- [Work request]: Among the records below, find the line that has "destruct (m h"; from there, give the lines again exactly, and stop after the line that has "Proof. intros Ha".

Information: Begin

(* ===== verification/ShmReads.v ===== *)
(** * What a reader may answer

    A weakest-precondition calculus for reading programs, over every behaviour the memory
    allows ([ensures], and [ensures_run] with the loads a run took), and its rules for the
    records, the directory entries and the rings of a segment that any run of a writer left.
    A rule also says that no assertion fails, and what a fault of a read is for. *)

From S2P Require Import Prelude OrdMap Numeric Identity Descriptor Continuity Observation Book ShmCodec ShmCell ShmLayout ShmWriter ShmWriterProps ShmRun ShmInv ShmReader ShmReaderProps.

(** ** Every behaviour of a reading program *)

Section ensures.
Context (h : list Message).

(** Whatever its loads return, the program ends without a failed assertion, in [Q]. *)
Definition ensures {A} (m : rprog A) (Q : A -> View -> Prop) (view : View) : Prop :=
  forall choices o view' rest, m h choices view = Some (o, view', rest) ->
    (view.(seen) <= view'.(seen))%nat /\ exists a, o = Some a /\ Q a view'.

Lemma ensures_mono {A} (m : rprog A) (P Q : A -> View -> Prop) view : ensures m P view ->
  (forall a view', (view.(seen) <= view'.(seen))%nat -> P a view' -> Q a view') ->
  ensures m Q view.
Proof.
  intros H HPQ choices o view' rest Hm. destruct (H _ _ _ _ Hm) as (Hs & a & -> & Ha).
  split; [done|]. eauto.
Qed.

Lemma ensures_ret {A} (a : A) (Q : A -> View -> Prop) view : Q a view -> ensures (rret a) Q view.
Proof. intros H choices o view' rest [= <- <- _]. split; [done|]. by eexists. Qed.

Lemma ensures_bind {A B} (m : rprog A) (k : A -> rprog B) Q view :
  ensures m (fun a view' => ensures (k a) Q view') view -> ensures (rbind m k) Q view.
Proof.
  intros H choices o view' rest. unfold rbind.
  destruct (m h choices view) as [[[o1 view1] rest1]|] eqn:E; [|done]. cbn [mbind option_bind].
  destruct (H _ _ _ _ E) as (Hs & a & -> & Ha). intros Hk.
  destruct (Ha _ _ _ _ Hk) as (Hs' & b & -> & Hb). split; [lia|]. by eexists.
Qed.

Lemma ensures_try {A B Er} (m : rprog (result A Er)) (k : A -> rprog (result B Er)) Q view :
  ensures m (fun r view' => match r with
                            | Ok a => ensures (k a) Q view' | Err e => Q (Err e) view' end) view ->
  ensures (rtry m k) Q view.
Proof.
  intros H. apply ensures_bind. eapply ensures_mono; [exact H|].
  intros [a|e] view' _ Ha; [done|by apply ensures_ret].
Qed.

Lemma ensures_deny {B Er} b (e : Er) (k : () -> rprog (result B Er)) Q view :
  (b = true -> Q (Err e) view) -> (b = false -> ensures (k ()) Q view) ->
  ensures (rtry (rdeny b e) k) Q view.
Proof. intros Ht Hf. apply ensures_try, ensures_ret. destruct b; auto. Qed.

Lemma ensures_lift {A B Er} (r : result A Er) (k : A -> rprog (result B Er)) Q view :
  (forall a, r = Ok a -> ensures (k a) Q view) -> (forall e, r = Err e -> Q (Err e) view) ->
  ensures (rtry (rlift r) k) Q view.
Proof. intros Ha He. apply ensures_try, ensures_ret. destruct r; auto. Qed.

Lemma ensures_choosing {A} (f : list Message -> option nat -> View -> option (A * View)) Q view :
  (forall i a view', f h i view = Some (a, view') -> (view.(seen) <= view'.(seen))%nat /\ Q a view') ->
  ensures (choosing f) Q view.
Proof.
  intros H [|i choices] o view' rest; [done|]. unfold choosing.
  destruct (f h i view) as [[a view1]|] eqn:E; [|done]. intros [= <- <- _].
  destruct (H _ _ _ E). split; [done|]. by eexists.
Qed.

Information: End
Information: Begin

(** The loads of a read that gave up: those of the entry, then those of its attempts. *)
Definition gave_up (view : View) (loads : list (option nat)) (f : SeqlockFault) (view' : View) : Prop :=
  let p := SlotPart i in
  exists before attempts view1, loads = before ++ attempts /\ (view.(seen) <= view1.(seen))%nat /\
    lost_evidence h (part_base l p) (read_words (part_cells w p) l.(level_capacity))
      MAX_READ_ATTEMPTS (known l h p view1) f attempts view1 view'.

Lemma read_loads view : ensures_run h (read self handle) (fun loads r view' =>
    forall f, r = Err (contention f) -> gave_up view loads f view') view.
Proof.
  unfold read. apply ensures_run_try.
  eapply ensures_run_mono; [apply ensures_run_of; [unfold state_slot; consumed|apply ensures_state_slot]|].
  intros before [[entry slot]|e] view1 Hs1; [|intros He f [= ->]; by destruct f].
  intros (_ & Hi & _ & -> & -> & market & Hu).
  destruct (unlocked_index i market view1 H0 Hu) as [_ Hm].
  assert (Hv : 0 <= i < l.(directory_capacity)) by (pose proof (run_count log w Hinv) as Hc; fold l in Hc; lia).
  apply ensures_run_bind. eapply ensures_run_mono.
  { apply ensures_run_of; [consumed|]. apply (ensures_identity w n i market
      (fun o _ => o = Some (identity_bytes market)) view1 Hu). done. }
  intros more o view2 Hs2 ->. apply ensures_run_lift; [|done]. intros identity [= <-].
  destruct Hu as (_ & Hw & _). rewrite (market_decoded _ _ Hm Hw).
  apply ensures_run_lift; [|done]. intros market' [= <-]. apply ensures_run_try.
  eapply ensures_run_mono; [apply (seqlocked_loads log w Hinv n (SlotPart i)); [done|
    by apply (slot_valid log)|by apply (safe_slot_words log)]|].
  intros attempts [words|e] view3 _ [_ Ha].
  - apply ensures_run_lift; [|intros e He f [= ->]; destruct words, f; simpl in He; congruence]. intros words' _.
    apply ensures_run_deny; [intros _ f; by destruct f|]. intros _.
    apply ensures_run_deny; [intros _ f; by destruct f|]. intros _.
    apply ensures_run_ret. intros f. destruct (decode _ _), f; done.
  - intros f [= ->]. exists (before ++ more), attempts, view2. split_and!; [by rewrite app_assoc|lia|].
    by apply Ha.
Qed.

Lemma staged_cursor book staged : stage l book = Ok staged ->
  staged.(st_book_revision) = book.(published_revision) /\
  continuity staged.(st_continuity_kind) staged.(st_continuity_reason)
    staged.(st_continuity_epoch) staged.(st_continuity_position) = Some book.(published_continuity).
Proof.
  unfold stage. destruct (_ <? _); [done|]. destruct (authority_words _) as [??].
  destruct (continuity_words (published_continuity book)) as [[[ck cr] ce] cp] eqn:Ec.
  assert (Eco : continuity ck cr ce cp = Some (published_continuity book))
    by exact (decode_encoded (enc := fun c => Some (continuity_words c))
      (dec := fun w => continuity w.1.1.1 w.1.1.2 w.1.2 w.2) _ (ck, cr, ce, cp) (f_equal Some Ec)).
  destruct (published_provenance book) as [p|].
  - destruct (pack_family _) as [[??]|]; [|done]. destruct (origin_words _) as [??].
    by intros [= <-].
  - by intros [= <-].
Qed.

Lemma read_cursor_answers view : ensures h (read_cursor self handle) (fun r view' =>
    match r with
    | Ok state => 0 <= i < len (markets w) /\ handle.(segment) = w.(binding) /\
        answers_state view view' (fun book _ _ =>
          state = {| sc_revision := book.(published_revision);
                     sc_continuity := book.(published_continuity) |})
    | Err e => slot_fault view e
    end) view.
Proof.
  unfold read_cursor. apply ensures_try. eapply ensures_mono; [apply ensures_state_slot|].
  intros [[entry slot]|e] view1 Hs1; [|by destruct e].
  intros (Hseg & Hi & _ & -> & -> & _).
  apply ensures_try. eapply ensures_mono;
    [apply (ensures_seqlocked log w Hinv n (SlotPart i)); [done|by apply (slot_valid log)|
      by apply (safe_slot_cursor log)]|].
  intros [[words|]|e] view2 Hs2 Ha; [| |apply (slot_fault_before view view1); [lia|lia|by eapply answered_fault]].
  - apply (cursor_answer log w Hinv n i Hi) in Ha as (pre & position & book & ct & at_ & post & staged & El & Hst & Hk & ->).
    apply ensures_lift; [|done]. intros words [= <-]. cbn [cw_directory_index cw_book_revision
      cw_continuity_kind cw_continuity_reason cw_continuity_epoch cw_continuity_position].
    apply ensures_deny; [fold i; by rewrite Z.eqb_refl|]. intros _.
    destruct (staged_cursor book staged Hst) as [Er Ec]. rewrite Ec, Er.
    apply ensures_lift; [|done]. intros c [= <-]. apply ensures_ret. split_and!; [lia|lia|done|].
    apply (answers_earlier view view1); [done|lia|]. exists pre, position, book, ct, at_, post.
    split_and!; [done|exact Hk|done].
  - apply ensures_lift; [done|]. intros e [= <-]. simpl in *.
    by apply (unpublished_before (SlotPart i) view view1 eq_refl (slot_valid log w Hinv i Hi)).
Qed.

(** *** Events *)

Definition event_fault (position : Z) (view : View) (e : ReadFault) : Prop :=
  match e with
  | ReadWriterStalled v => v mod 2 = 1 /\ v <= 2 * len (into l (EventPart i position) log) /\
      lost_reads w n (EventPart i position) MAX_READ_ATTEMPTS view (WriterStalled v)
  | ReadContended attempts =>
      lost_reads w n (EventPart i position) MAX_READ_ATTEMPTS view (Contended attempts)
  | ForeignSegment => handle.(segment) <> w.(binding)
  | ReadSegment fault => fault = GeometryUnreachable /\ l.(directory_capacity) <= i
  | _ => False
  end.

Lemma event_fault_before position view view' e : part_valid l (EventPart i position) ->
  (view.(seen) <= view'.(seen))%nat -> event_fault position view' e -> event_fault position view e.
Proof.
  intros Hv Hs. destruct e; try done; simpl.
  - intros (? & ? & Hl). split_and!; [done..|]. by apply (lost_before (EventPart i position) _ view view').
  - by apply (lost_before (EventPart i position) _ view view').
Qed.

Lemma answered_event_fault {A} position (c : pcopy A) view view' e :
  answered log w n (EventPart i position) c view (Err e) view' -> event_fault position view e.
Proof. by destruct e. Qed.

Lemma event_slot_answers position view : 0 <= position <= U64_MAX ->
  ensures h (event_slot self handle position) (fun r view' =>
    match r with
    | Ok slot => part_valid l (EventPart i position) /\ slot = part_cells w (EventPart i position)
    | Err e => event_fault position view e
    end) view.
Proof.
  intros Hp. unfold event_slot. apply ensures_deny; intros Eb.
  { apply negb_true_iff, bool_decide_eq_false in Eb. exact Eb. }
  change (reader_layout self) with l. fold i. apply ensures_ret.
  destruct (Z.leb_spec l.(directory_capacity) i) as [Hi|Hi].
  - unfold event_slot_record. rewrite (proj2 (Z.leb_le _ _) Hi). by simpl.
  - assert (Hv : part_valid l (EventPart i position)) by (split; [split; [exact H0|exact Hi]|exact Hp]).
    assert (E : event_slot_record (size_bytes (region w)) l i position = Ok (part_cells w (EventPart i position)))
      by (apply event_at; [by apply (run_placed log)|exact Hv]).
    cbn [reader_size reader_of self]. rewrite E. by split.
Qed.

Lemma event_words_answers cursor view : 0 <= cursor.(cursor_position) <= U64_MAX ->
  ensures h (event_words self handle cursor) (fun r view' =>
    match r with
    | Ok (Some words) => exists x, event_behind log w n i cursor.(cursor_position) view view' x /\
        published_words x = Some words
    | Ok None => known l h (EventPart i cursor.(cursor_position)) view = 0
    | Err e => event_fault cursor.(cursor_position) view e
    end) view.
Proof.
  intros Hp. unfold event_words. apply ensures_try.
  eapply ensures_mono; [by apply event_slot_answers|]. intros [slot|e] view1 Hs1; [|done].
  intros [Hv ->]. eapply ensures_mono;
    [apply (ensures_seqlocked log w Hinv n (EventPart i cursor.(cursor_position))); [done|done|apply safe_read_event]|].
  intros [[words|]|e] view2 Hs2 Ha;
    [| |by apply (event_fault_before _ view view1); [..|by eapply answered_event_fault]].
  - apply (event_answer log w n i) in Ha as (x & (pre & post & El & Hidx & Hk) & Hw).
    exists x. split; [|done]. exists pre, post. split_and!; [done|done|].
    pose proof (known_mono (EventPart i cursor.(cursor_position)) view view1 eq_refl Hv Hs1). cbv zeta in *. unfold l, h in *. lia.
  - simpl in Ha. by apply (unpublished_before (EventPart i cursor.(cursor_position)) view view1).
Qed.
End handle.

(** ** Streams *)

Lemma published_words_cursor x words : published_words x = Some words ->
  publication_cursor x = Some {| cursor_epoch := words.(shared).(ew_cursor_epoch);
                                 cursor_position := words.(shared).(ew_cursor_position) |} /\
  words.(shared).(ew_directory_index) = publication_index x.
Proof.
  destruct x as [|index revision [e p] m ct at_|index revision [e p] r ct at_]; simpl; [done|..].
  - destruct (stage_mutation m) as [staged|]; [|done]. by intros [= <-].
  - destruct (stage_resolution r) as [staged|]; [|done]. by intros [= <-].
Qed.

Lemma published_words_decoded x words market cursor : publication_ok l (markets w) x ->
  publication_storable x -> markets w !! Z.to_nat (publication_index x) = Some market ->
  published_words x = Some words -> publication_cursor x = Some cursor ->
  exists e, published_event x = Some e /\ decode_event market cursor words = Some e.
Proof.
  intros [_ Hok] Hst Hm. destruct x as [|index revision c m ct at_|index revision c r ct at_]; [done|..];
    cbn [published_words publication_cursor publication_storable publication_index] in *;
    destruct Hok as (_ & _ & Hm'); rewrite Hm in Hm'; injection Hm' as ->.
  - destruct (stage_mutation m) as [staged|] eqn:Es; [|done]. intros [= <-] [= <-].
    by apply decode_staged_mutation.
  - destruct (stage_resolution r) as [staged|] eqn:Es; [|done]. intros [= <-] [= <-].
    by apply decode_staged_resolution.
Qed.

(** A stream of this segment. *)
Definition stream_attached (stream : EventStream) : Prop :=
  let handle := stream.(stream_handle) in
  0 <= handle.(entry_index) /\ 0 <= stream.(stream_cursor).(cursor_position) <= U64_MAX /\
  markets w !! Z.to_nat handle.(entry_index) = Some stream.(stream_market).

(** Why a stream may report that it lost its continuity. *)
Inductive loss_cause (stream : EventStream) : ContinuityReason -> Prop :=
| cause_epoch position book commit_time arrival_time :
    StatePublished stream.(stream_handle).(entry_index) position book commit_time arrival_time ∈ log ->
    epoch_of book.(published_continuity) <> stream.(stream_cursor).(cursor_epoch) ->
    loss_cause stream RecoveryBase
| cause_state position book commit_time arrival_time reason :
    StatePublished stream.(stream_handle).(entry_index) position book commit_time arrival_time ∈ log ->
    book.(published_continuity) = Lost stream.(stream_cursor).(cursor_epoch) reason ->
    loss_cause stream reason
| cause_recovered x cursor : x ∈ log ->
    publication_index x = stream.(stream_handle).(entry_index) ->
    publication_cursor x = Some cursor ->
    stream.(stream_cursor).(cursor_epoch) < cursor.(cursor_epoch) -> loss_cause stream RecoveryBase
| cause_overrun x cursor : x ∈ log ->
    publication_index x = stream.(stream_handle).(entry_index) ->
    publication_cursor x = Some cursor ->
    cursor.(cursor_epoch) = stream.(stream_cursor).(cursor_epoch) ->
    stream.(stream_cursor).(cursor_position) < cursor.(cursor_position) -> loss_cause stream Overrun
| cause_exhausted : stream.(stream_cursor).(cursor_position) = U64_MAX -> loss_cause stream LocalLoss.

Information: End

- [Task result]:
  destruct (m h choices view) as [[[o1 view1] rest1]|] eqn:E; [|done]. cbn [mbind option_bind].
  destruct (H _ _ _ _ E) as (Hs & a & -> & Ha). intros Hk.
  destruct (Ha _ _ _ _ Hk) as (Hs' & b & -> & Hb). split; [lia|]. by eexists.
Qed.

Lemma ensures_try {A B Er} (m : rprog (result A Er)) (k : A -> rprog (result B Er)) Q view :
  ensures m (fun r view' => match r with
                            | Ok a => ensures (k a) Q view' | Err e => Q (Err e) view' end) view ->
  ensures (rtry m k) Q view.
Proof.
  intros H. apply ensures_bind. eapply ensures_mono; [exact H|].
  intros [a|e] view' _ Ha; [done|by apply ensures_ret].
Qed.

Lemma ensures_deny {B Er} b (e : Er) (k : () -> rprog (result B Er)) Q view :
  (b = true -> Q (Err e) view) -> (b = false -> ensures (k ()) Q view) ->
  ensures (rtry (rdeny b e) k) Q view.
Proof. intros Ht Hf. apply ensures_try, ensures_ret. destruct b; auto. Qed.

Lemma ensures_lift {A B Er} (r : result A Er) (k : A -> rprog (result B Er)) Q view :
  (forall a, r = Ok a -> ensures (k a) Q view) -> (forall e, r = Err e -> Q (Err e) view) ->
  ensures (rtry (rlift r) k) Q view.
Proof. intros Ha He. apply ensures_try, ensures_ret. destruct r; auto. Qed.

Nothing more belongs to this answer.